能利用22種氨基酸合成蛋白的細菌
加利福尼亞州Scripps Research Institute及Skaggs Institute for Chemical Biology in La Jolla的一個研究小組對一種大腸桿菌進行修飾,使其能夠利用22種氨基酸的遺傳密碼。
“我們已經證實,兩個人造氨基酸能夠同時結合到同一個多肽中去”,Scripps化學研究的負責人Peter G.Schultz博士說。 “我們現在知道遺傳密碼可以擴展到22氨基酸,接下來的問題是我們最多可以擴展到多少?”
在即將發表的期刊Proceedings of the National Academy of Sciences中,這個研究組敘述了他們如何對E. coli進行改進以產生具有22種氨基酸的肌球蛋白,即除了天然存在的20種氨基酸,還結合了人造氨基酸O-甲基-L-酪氨酸(注:O-methyl-L-tyrosine)和L-同型谷氨酸(注:L- homoglutamine)。
數年來科學家一直致力于在實驗室中合成含有這種人造氨基酸的蛋白質,但直到Schultz和他的同事若干年前開始這一領域的研究為止,還沒有人找到能將人工氨基酸加入到有機體遺傳密碼中的方法。
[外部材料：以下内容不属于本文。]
(** * Qconfig resolution (torch/quantization/fx/qconfig_utils.py) and the
      DDP trainer's hook state (benchmarks/.../trainers/DdpTrainer.py)

    A shallow embedding of the Python code.  Python values that the code
    handles are given by small inductive types, exceptions by an error monad,
    dictionaries by insertion-ordered association lists with distinct keys
    (the iteration order of [dict] and [OrderedDict] is observable in the
    code: "first match wins", "first unrecognised key").  *)

From Stdlib Require Import ZArith Lia Ascii String DecimalString.
From Stdlib Require DecimalPos DecimalZ.
From stdpp Require Import base decidable option list strings gmap.
From Equations Require Import Equations.


(** ** Python values, exceptions and dictionaries *)

Module Py.

(** The exceptions this code can raise.  [ReError] is [re.error]; only
    [ValueError] carries its message, the one the validation builds. *)
Variant pyexn :=
  | KeyError
  | AttributeError
  | TypeError
  | ReError
  | ValueError (msg : string).

Variant result (A : Type) :=
  | Ok (a : A)
  | Raise (e : pyexn).
Global Arguments Ok {A} a.
Global Arguments Raise {A} e.

Global Instance pyexn_eq_dec : EqDecision pyexn.
Proof. solve_decision. Defined.

Global Instance result_eq_dec `{EqDecision A} : EqDecision (result A).
Proof. solve_decision. Defined.

Global Instance result_ret : MRet result := @Ok.
Global Instance result_bind : MBind result := λ A B f r,
  match r with
  | Ok a => f a
  | Raise e => Raise e
  end.

(** Insertion-ordered dictionary: the items in iteration order, keys
    pairwise distinct. *)
Record odict (K V : Type) `{EqDecision K} : Type := mk_odict {
  od_items : list (K * V);
  od_wf : bool_decide (NoDup od_items.*1)
}.
Global Arguments mk_odict {K V _} od_items od_wf.
Global Arguments od_items {K V _} _.
Global Arguments od_wf {K V _} _.

Section assoc.
Context {K V : Type} `{EqDecision K}.

Fixpoint al_get (k : K) (l : list (K * V)) : option V :=
  match l with
  | [] => None
  | (k', v) :: l' => if decide (k = k') then Some v else al_get k l'
  end.

(** [d[k] = v] on the items: an existing key keeps its position, a new
    key goes last. *)
Fixpoint al_set (k : K) (v : V) (l : list (K * V)) : list (K * V) :=
  match l with
  | [] => [(k, v)]
  | (k', v') :: l' =>
      if decide (k = k') then (k, v) :: l' else (k', v') :: al_set k v l'
  end.

Lemma al_set_keys k v l :
  (al_set k v l).*1 = if decide (k ∈ l.*1) then l.*1 else l.*1 ++ [k].
Proof.
  induction l as [|[k' v'] l IH].
  - by destruct (decide (k ∈ _)) as [?%elem_of_nil|].
  - cbn [al_set]. destruct (decide (k = k')) as [->|Hne].
    + rewrite decide_True; [done|]. cbn. left.
    + cbn [fmap list_fmap fst] in *. rewrite IH.
      destruct (decide (k ∈ l.*1)).
      * rewrite decide_True; [done|]. by right.
      * rewrite decide_False; [done|]. by intros [?|?]%elem_of_cons.
Qed.

Lemma al_set_NoDup k v l : NoDup l.*1 → NoDup (al_set k v l).*1.
Proof.
  intros Hl. rewrite al_set_keys. case_decide; [done|].
  apply NoDup_app. split_and!; [done| |apply NoDup_singleton].
  by intros x Hx ->%list_elem_of_singleton.
Qed.

Definition od_empty : odict K V := mk_odict [] I.

Definition od_get (k : K) (m : odict K V) : option V := al_get k (od_items m).

(** [k in m] *)
Definition od_mem (k : K) (m : odict K V) : bool := bool_decide (is_Some (od_get k m)).

Definition od_keys (m : odict K V) : list K := (od_items m).*1.

Definition od_set (k : K) (v : V) (m : odict K V) : odict K V :=
  mk_odict (al_set k v (od_items m))
    (bool_decide_pack _
       (al_set_NoDup k v (od_items m) (bool_decide_unpack _ (od_wf m)))).

(** [OrderedDict(pairs)] and [dict(pairs)]: the pairs are inserted one
    after the other, so a repeated key keeps its first position and its
    last value. *)
Definition od_of_list (pairs : list (K * V)) : odict K V :=
  foldl (λ m kv, od_set kv.1 kv.2 m) od_empty pairs.
End assoc.

(** A [QConfig] or [QConfigDynamic] object.  The resolver only passes such
    objects around, so an object is given by its identity. *)
Variant QConfig := QConfigObj (id : nat).

(** [QConfigAny = Union[QConfig, QConfigDynamic, None]] *)
Definition QConfigAny := option QConfig.

(** Keys of the per-section maps: a string (module name, regex pattern,
    method name) or a module type or function object, given by its
    identity. *)
Variant pykey :=
  | KStr (s : string)
  | KObj (id : nat).

Global Instance pykey_eq_dec : EqDecision pykey.
Proof. solve_decision. Defined.

Global Instance QConfig_eq_dec : EqDecision QConfig.
Proof. solve_decision. Defined.

Global Instance pykey_countable : Countable pykey.
Proof.
  refine (inj_countable'
    (λ k, match k with KStr s => inl s | KObj n => inr n end)
    (λ x, match x with inl s => KStr s | inr n => KObj n end) _).
  by intros [].
Defined.

(** The values found in a qconfig_dict: a qconfig (under the key ['']), a
    list of (key, qconfig) pairs as the user writes a section, or the
    [OrderedDict] that [convert_dict_to_ordered_dict] makes of it. *)
Variant pyvalue :=
  | VQConfig (q : QConfigAny)
  | VList (pairs : list (pykey * QConfigAny))
  | VODict (m : odict pykey QConfigAny).

(** A dictionary with string keys, such as qconfig_dict. *)
Definition pydict := odict string pyvalue.

(** [d[k]] *)
Definition getitem (d : pydict) (k : string) : result pyvalue :=
  match od_get k d with
  | Some v => Ok v
  | None => Raise KeyError
  end.

(** [v.items()]: only a dictionary has the attribute. *)
Definition py_items (v : pyvalue) : result (list (pykey * QConfigAny)) :=
  match v with
  | VODict m => Ok (od_items m)
  | _ => Raise AttributeError
  end.

(** [v.get(k, dflt)] *)
Definition py_get (v : pyvalue) (k : pykey) (dflt : QConfigAny) : result QConfigAny :=
  match v with
  | VODict m => Ok (default dflt (od_get k m))
  | _ => Raise AttributeError
  end.

(** [name in v] for a string [name]: key membership in a dictionary;
    element membership in a list of pairs or in a qconfig (a named tuple of
    two observer constructors), none of whose elements is a string; [None]
    is not iterable. *)
Definition py_contains (name : string) (v : pyvalue) : result bool :=
  match v with
  | VODict m => Ok (od_mem (KStr name) m)
  | VList _ => Ok false
  | VQConfig (Some _) => Ok false
  | VQConfig None => Raise TypeError
  end.

(** [v[name]] for a string [name]: a list or a tuple takes integer
    indices only. *)
Definition py_subscript (v : pyvalue) (name : string) : result QConfigAny :=
  match v with
  | VODict m =>
      match od_get (KStr name) m with
      | Some q => Ok q
      | None => Raise KeyError
      end
  | _ => Raise TypeError
  end.

(** [OrderedDict(v)]: from a list of pairs or from a dictionary; a qconfig
    or [None] is no sequence of pairs. *)
Definition OrderedDict (v : pyvalue) : result (odict pykey QConfigAny) :=
  match v with
  | VList pairs => Ok (od_of_list pairs)
  | VODict m => Ok m
  | VQConfig _ => Raise TypeError
  end.

End Py.
Import Py.

(** ** Regular expressions

    [re.match(pattern, string)] belongs to Python's library.  The resolver
    takes it as a parameter [re_match]: [Ok true] when the pattern matches
    at the start of the string (a match object), [Ok false] when it does not
    ([None]), [Raise ReError] when the pattern does not compile.  The
    theorems hold for every such engine.  The worked examples run on the
    engine below, which reads a fragment of Python's pattern syntax:
    ordinary characters, [.] (any character but a newline), the postfix
    star, alternation with [|], grouping with parentheses, and a backslash
    before a punctuation character.  The rest of the syntax ([^ $ + ? { } [ ]]
    and backslash escapes of letters and digits) is not interpreted, and the
    examples keep away from it. *)

Module ReFragment.

Inductive regex :=
  | Eps
  | Chr (c : ascii)
  | AnyChr
  | Cat (r1 r2 : regex)
  | Alt (r1 r2 : regex)
  | Star (r : regex).

(** An atom of a sequence under construction; [starred] records that the
    atom already carries a repetition, since Python rejects a second one
    ("multiple repeat"). *)
Record atom := mk_atom { atom_re : regex; starred : bool }.

(** One open group: the alternatives finished so far and the atoms of the
    current alternative, both latest first. *)
Record frame := mk_frame { alts : list regex; seq_rev : list atom }.

Definition seq_regex (atoms_rev : list atom) : regex :=
  foldl (λ acc a, Cat (atom_re a) acc) Eps atoms_rev.

Definition close_frame (f : frame) : regex :=
  foldl (λ acc r, Alt r acc) (seq_regex (seq_rev f)) (alts f).

Definition push_atom (r : regex) (f : frame) : frame :=
  mk_frame (alts f) (mk_atom r false :: seq_rev f).

(** The parser keeps the stack of open groups, innermost first; [None] is
    a pattern that Python's compiler rejects with [re.error]. *)
Fixpoint parse (pattern : string) (cur : frame) (outer : list frame) : option regex :=
  match pattern with
  | EmptyString =>
      match outer with
      | [] => Some (close_frame cur)
      | _ :: _ => None (* missing ), unterminated subpattern *)
      end
  | String c rest =>
      if decide (c = "("%char) then parse rest (mk_frame [] []) (cur :: outer)
      else if decide (c = ")"%char) then
        match outer with
        | [] => None (* unbalanced parenthesis *)
        | f :: outer' => parse rest (push_atom (close_frame cur) f) outer'
        end
      else if decide (c = "|"%char) then
        parse rest (mk_frame (seq_regex (seq_rev cur) :: alts cur) []) outer
      else if decide (c = "*"%char) then
        match seq_rev cur with
        | [] => None (* nothing to repeat *)
        | a :: atoms =>
            if starred a then None (* multiple repeat *)
            else parse rest (mk_frame (alts cur) (mk_atom (Star (atom_re a)) true :: atoms)) outer
        end
      else if decide (c = "."%char) then parse rest (push_atom AnyChr cur) outer
      else if decide (c = "\"%char) then
        match rest with
        | EmptyString => None (* bad escape (end of pattern) *)
        | String c' rest' => parse rest' (push_atom (Chr c') cur) outer
        end
      else parse rest (push_atom (Chr c) cur) outer
  end.

Fixpoint nullable (r : regex) : bool :=
  match r with
  | Eps | Star _ => true
  | Chr _ | AnyChr => false
  | Cat r1 r2 => nullable r1 && nullable r2
  | Alt r1 r2 => nullable r1 || nullable r2
  end.

(** [None] stands for the regex that matches nothing. *)
Definition cat_opt (o : option regex) (r2 : regex) : option regex :=
  (λ r1, Cat r1 r2) <$> o.

Definition alt_opt (o1 o2 : option regex) : option regex :=
  match o1, o2 with
  | Some r1, Some r2 => Some (Alt r1 r2)
  | Some r, None | None, Some r => Some r
  | None, None => None
  end.

(** Brzozowski derivative. *)
Fixpoint deriv (c : ascii) (r : regex) : option regex :=
  match r with
  | Eps => None
  | Chr c' => if decide (c = c') then Some Eps else None
  | AnyChr => if decide (c = "010"%char) then None else Some Eps
  | Cat r1 r2 =>
      alt_opt (cat_opt (deriv c r1) r2) (if nullable r1 then deriv c r2 else None)
  | Alt r1 r2 => alt_opt (deriv c r1) (deriv c r2)
  | Star r1 => cat_opt (deriv c r1) (Star r1)
  end.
Schultz的團隊早期的研究描述了一些在化學和生物學中具有多種用途的單個的人工氨基酸結合到E. coli和釀酒酵母中的成果。
最近的研究成果極為有用,因為它證明了多個人造氨基酸能被加入到同一種被修飾過的有機體的遺傳密碼中。這個原理驗證階段(注:proof-of-principle)的工作為在同一個生物體中同時合成含有3―個4甚至更多新氨基酸的蛋白的研究打開了大門。
為什么要擴增遺傳密碼?
我們知道,生命在分子水平上是有相同的基本單位構成。例如,地球上所有的生命形式都是使用同樣的四個堿基形成DNA。并且,我們所知道的所有生命形式很少有例外地都是利用相同的20種氨基酸(也是僅有的20種)去合成蛋白質。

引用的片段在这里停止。